I think in the case of Bach and jazz, the composer and the players are close enough to be collaborating in a similar manner. The distance of the modern professional composer from the modern professional musician would seem to require more notation because of the formal nature of their relationship. But it is not a requirement for the creation of good music.
Well, then, Kyle, we agree completely. When I come across single-minded students who create their own worlds from the ground up, I don’t push them into preset molds — I ask them what they are doing in school. I don’t think every great composer has to have a degree.
KG replies: True again, and I almost said something to that effect. But in the case of my students, I like to think what they’re doing is meeting one of the few sympathetic spirits they’ll meet in the music world.
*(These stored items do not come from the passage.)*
(* ===== verification/AdapterDevices.v ===== *)
(** * Adapters on their devices

    The adapters of [FdAdapter], [TCPOverIP] and [TunTapAdapter] are given what
    their device delivers and keep what is to be written.  Here they are plugged
    into the kernel's descriptors, as the code has them: UDP sockets for
    [TCPOverUDPSocketAdapter], devices for the other two.  A call of an
    adapter's method reads first and then writes what the method wrote, in
    order; the only work between the writes and the end of a method is on the
    adapter's own state. *)

From stdpp Require Import gmap.
From S2P Require Import Prelude Buffer TCPSegment EthernetHeader Address FileDescriptor Socket Tun.
From S2P Require Import NetworkInterface FdAdapter TCPOverIP TunTapAdapter TCPSpongeSocket.
From stdpp Require Import options.

Local Open Scope Z_scope.

(** The adapter, and the descriptor that it owns. *)
Record Plugged (A : Type) := mkPlugged { adapter : A; device : FDWrapper }.
Arguments mkPlugged {A} _ _.
Arguments adapter {A} _.
Arguments device {A} _.

(** How an adapter that is delivered values of [In] uses its descriptor. *)
Class Device (K A In : Type) := {
  dev_read : K → FDWrapper → result (K * FDWrapper * In);
  dev_flush : K → FDWrapper → A → result (K * FDWrapper * A)
}.

Definition SIZE_MAX : Z := 0xffffffffffffffff.
Definition UDP_MTU : Z := 65536.

Section Devices.
Context {K : Type} `{HK : Kernel K} `{HR : Resolver}.

(** ** The socket's adapter *)

Section Plug.
Context {A In : Type} `{HA : FdAdapter A In} `{HD : Device K A In}.

Definition plugged_read (k : K) (p : Plugged A) : result (K * Plugged A * option TCPSegment) :=
  '(k, w, input) ← dev_read k (device p);
  '(a, seg) ← adapter_read (adapter p) input;
  '(k, w, a) ← dev_flush k w a;
  Ok (k, mkPlugged a w, seg).

Definition plugged_write (k : K) (p : Plugged A) (seg : TCPSegment) : result (K * Plugged A * TCPSegment) :=
  '(a, seg) ← adapter_write (adapter p) seg;
  '(k, w, a) ← dev_flush k (device p) a;
  Ok (k, mkPlugged a w, seg).

Definition plugged_tick (k : K) (p : Plugged A) (ms_since_last_tick : Z) : result (K * Plugged A) :=
  a ← adapter_tick (adapter p) ms_since_last_tick;
  '(k, w, a) ← dev_flush k (device p) a;
  Ok (k, mkPlugged a w).

#[export] Instance plugged_adapter : SocketAdapter K (Plugged A) := {|
  sa_fd := device;
  sa_read := plugged_read;
  sa_write := plugged_write;
  sa_tick := plugged_tick;
  sa_base p := adapter_base (adapter p);
  sa_set_base p b := mkPlugged (adapter_set_base (adapter p) b) (device p)
|}.

End Plug.

(** ** UDP sockets *)

Fixpoint send_datagrams (k : K) (w : FDWrapper) (l : list (Address * BufferList)) : result (K * FDWrapper) :=
  match l with
  | [] => Ok (k, w)
  | (destination, payload) :: l =>
      '(k, w) ← sendto k w destination (BufferViewList_of_list payload); send_datagrams k w l
  end.

Definition udp_flush (k : K) (w : FDWrapper) (a : TCPOverUDPSocketAdapter)
    : result (K * FDWrapper * TCPOverUDPSocketAdapter) :=
  '(k, w) ← send_datagrams k w (_sock a); Ok (k, w, mkUDP (udp_base a) []).

#[export] Instance udp_device : Device K TCPOverUDPSocketAdapter received_datagram := {|
  dev_read k w := recv k w UDP_MTU;
  dev_flush := udp_flush
|}.

(** ** TUN and TAP devices *)

Fixpoint write_buffers (k : K) (w : FDWrapper) (l : list BufferList) : result (K * FDWrapper) :=
  match l with
  | [] => Ok (k, w)
  | b :: l => '(k, w, _) ← FileDescriptor.write k w (BufferViewList_of_list b) true; write_buffers k w l
  end.

Definition tun_flush (k : K) (w : FDWrapper) (a : TCPOverIPv4OverTunFdAdapter)
    : result (K * FDWrapper * TCPOverIPv4OverTunFdAdapter) :=
  '(k, w) ← write_buffers k w (_tun a); Ok (k, w, mkTun (tun_base a) []).

Definition eth_flush (k : K) (w : FDWrapper) (a : TCPOverIPv4OverEthernetAdapter)
    : result (K * FDWrapper * TCPOverIPv4OverEthernetAdapter) :=
  '(k, w) ← write_buffers k w (_tap a); Ok (k, w, mkEth (eth_base a) [] (_interface a) (_next_hop a)).

#[export] Instance tun_device : Device K TCPOverIPv4OverTunFdAdapter bytes := {|
  dev_read k w := FileDescriptor.read k w SIZE_MAX;
  dev_flush := tun_flush
|}.

#[export] Instance eth_device : Device K TCPOverIPv4OverEthernetAdapter bytes := {|
  dev_read k w := FileDescriptor.read k w SIZE_MAX;
  dev_flush := eth_flush
|}.

(** ** Random loss: the device is that of the adapter below. *)

#[export] Instance lossy_device {mt19937 A In : Type} `{HD : Device K A In}
    : Device K (@LossyFdAdapter mt19937 A) In := {|
  dev_read := dev_read;
  dev_flush k w l := '(k, w, a) ← dev_flush (In := In) k w (_adapter l); Ok (k, w, mkLossy (_rand l) a)
|}.

(** ** Construction *)

Definition udp_plugged (w : FDWrapper) : result (Plugged TCPOverUDPSocketAdapter) :=
  a ← TCPOverUDPSocketAdapter_new; Ok (mkPlugged a w).

Definition tun_plugged (w : FDWrapper) : result (Plugged TCPOverIPv4OverTunFdAdapter) :=
  a ← TCPOverIPv4OverTunFdAdapter_new; Ok (mkPlugged a w).

(** The constructor writes a frame. *)
Definition eth_plugged (k : K) (w : FDWrapper) (eth_address : EthernetAddress) (ip_address next_hop : Address)
    : result (K * Plugged TCPOverIPv4OverEthernetAdapter) :=
  a ← TCPOverIPv4OverEthernetAdapter_new eth_address ip_address next_hop;
  '(k, w, a) ← eth_flush k w a;
  Ok (k, mkPlugged a w).

Definition lossy_plugged {mt19937 A : Type} (rand : mt19937) (p : Plugged A) : Plugged (@LossyFdAdapter mt19937 A) :=
  mkPlugged (mkLossy rand (adapter p)) (device p).

End Devices.
Lemma datagram_parse_addresses b d r :
  IPv4Datagram.parse IPv4Datagram_default b = Ok (d, r) →
  is_u32 (src (IPv4Datagram.header d)) ∧ is_u32 (dst (IPv4Datagram.header d)).
Proof.
  unfold IPv4Datagram.parse. intros ([[p h] res] & Hh & Hd)%result_bind_ok.
  assert (IPv4Datagram.header d = h) as -> by (destruct (negb _); by injection Hd as <- _).
  unfold IPv4Header.parse in Hh. destruct (_ <? _); [by injection Hh as _ <- _|].
  do 8 (apply result_bind_ok in Hh as ([? ?] & _ & Hh)).
  apply result_bind_ok in Hh as ([p1 v1] & H1%parse_int_range & Hh).
  apply result_bind_ok in Hh as ([p2 v2] & H2%parse_int_range & Hh).
  assert (src h = v1 ∧ dst h = v2) as [-> ->]; [|done]. unfold parse_checks in Hh.
  do 4 (match type of Hh with (if ?c then _ else _) = _ => destruct c end; [by injection Hh as _ <- _|]).
  apply result_bind_ok in Hh as (p3 & _ & Hh). destruct (Parser.error p3); [|destruct (negb _)]; by injection Hh as _ <- _.
Qed.

Lemma fd_num_register w : fd_num (register_read w) = fd_num w ∧ fd_num (register_write w) = fd_num w.
Proof. done. Qed.

Section Peers.
Context {K : Type} `{HK : Kernel K} `{HR : Resolver} `{HV : PairView K} `{HW : Wire K} (td dfd : Z).
Context {HP : StreamPair K td}.

Lemma port_range a p : port a = Ok p → is_u16 p.
Proof using Type.
  unfold port, ip_port. destruct (getnameinfo a) as [|[h s]]; [done|].
  destruct (StdString.stoi s) as [n|]; [|done]. intros [= <-]. apply u16_range.
Qed.

Lemma quiet_refl k : quiet k k.
Proof using HP. split; [done|]. split_and!; done. Qed.

(** ** UDP *)

Definition udp_ok (p : Plugged TCPOverUDPSocketAdapter) : Prop := fd_num (device p) = dfd ∧ _sock (adapter p) = [].

Lemma udp_write_wire a seg a' seg' :
  sendable seg → Forall is_u8 (str (TCPSegment.payload seg)) → udp_write a seg = Ok (a', seg') →
  ∃ d l s, a' = mkUDP (udp_base a) (_sock a ++ [(d, l)]) ∧ udp_segment (concatenate l) = Some s ∧
    ∀ S isn, carries S isn seg → carries S isn s.
Proof using Type.
  intros Hs Hb. pose proof (sendable_seg_ok seg Hs Hb) as Hok. unfold udp_write, set_ports.
  intros (s1 & (sp & Hsp%port_range & (dp & Hdp%port_range & [= <-])%result_bind_ok)%result_bind_ok & H)%result_bind_ok.
  fold (addressed seg sp dp) in H. pose proof (addressed_ok seg sp dp Hok Hsp Hdp) as Hok'.
  pose proof (serialize_segment_eq (addressed seg sp dp) 0 ltac:(apply Hok')) as Hser.
  fold (segment_bytes (addressed seg sp dp) 0) in Hser. set (hb := segment_bytes (addressed seg sp dp) 0) in *.
  apply result_bind_ok in H as (l & Hl & H). rewrite Hser in Hl. injection Hl as <-. injection H as <- <-.
  destruct (segment_reparse (addressed seg sp dp) TCPSegment_default 0
    (Buffer_of (hb ++ str (TCPSegment._payload (addressed seg sp dp))))) as (s & Hp & Hh & Hpl & _); try apply Hok'.
  - by apply cksum_fits_ok.
  - apply wf_of. destruct Hok' as [Hw _ Hl]. pose proof (segment_bytes_slen _ 0 Hw). rewrite slen_app. destruct Hw. unfold hb. slia.
  - apply str_of.
  - eexists _, _, s. split; [done|]. split; [|intros S isn; exact (carries_reparsed S isn seg s sp dp _ Hh Hpl)].
    rewrite !concatenate_cons, str_of. change (concatenate []) with (@nil Z). rewrite app_nil_r.
    unfold udp_segment. change (TCPSegment._payload seg) with (TCPSegment._payload (addressed seg sp dp)). by rewrite Hp.
Qed.

Lemma udp_read_wire a d a' o :
  udp_read a d = Ok (a', o) → _sock a' = _sock a ∧ ∀ seg, o = Some seg → udp_segment (Socket.payload d) = Some seg.
Proof using Type.
  unfold udp_read, udp_segment. destruct (_ && _); [by intros [= <- <-]|].
  intros ([s res] & -> & H)%result_bind_ok. case_bool_decide as E; cbn [negb] in H; [subst res|by injection H as <- <-].
  destruct (listening _); [destruct (_ && _)|]; injection H as <- <-; (split; [done|]); by intros ? [= <-].
Qed.
(* ===== verification/TCPProcess.v ===== *)
(** * The programs tcp_udp, tcp_ipv4 and tcp_ip_ethernet as processes

    Once its socket is built, each of these programs opens a connection, copies
    between the socket and the standard streams, and waits until the socket is
    closed.  The connection is opened by the main thread; from then on the TCP
    thread runs beside it.  The two share the kernel and the owner's end of the
    socket pair.  Two such processes over a network that loses, repeats and
    reorders segments: what one prints is a prefix of what the other reads. *)

From S2P Require Import Prelude WrappingIntegers ByteStream StreamReassembler Buffer TCPHeader TCPSegment.
From S2P Require Import TCPConfig StreamSegments TCPReceiver TCPSender TCPConnection EndToEnd.
From S2P Require Import TCPState Address FileDescriptor EventLoop Socket FdAdapter TCPSpongeSocket SocketDelivery SocketPair.
From S2P Require Import AdapterDevices AdapterPeers.
From S2P Require BidirectionalStreamCopy.
From stdpp Require Import options.

Local Open Scope Z_scope.

Module BSC := BidirectionalStreamCopy.
#[local] Existing Instance BSC.copy_since_order.

(** ** A process *)

(** Where the main thread is: in [connect] or [listen_and_accept], in
    [bidirectional_stream_copy], in [wait_until_closed], or at the end. *)
Inductive Main (K : Type) :=
| Connecting
| Copying (copy_rules : list (@Rule K BSC.Copy)) (copy : BSC.Copy)
| Closing
| Exited (status : Z).
Arguments Connecting {K}.
Arguments Copying {K} _ _.
Arguments Closing {K}.
Arguments Exited {K} _.

Record Process (K A : Type) := mkProcess { tcp_thread : Thread K A; main : Main K }.
Arguments mkProcess {K A} _ _.
Arguments tcp_thread {K A} _.
Arguments main {K A} _.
You’re right, and it’s ironic, isn’t it? Academia is still one of the best places to encounter intellectual free spirits.
“… does not micromanage the performer.”
I like that a lot, because it’s exactly how I feel about it. I used to put dynamics into everything, but now I just put them in at particularly important places or even not at all. A score is just a recipe for making music in my view, and is not the actual music itself: “Season to Taste.”
Mathias Biilmann Christensen says
I was about to post a little snip, turning your attention to Joseph Matthias Hauer. His later 12-tone music is completely devoid of dynamical markings, exactly because he wanted the interpretation to come from the performing musicians, and because he did not see the role of the performer to be that of a robot merely executing the strict musical program of the composer.
When Schönberg and Hauer first met, Schönberg insisted that Hauer should mark out every dynamical nuance in perfect detail, saying something like: ‘wir muss für den Ewigkeit schreiben’.
In a furious letter describing this encounter with Schönberg, Hauer ends with the conclusion: ‘Nur ein Trottel schreibt für die Ewigkeit’.
But when I started searching for some good links to more info about Hauer, I found your previous blogpost about him. Seems you are already familiar with his work.
Anyway, you could easily add just about any part of his later scores to the door display.
KG replies: But I appreciate the reminder about his dynamics. Thanks!
Marc Geelhoed says
We may have discovered the first connection between downtown music and Christian worship-service music: many of the arrangements of hymn tunes for instruments and piano turned out by Christian music publishers lack dynamics and force the performers to deduce what’s correct on their own. Back in the day when I still performed a lot of this, it was frustrating, but the pianist said to the aspiring trumpeter, “You’d better learn how to do that, because publishers don’t like to mess with that.”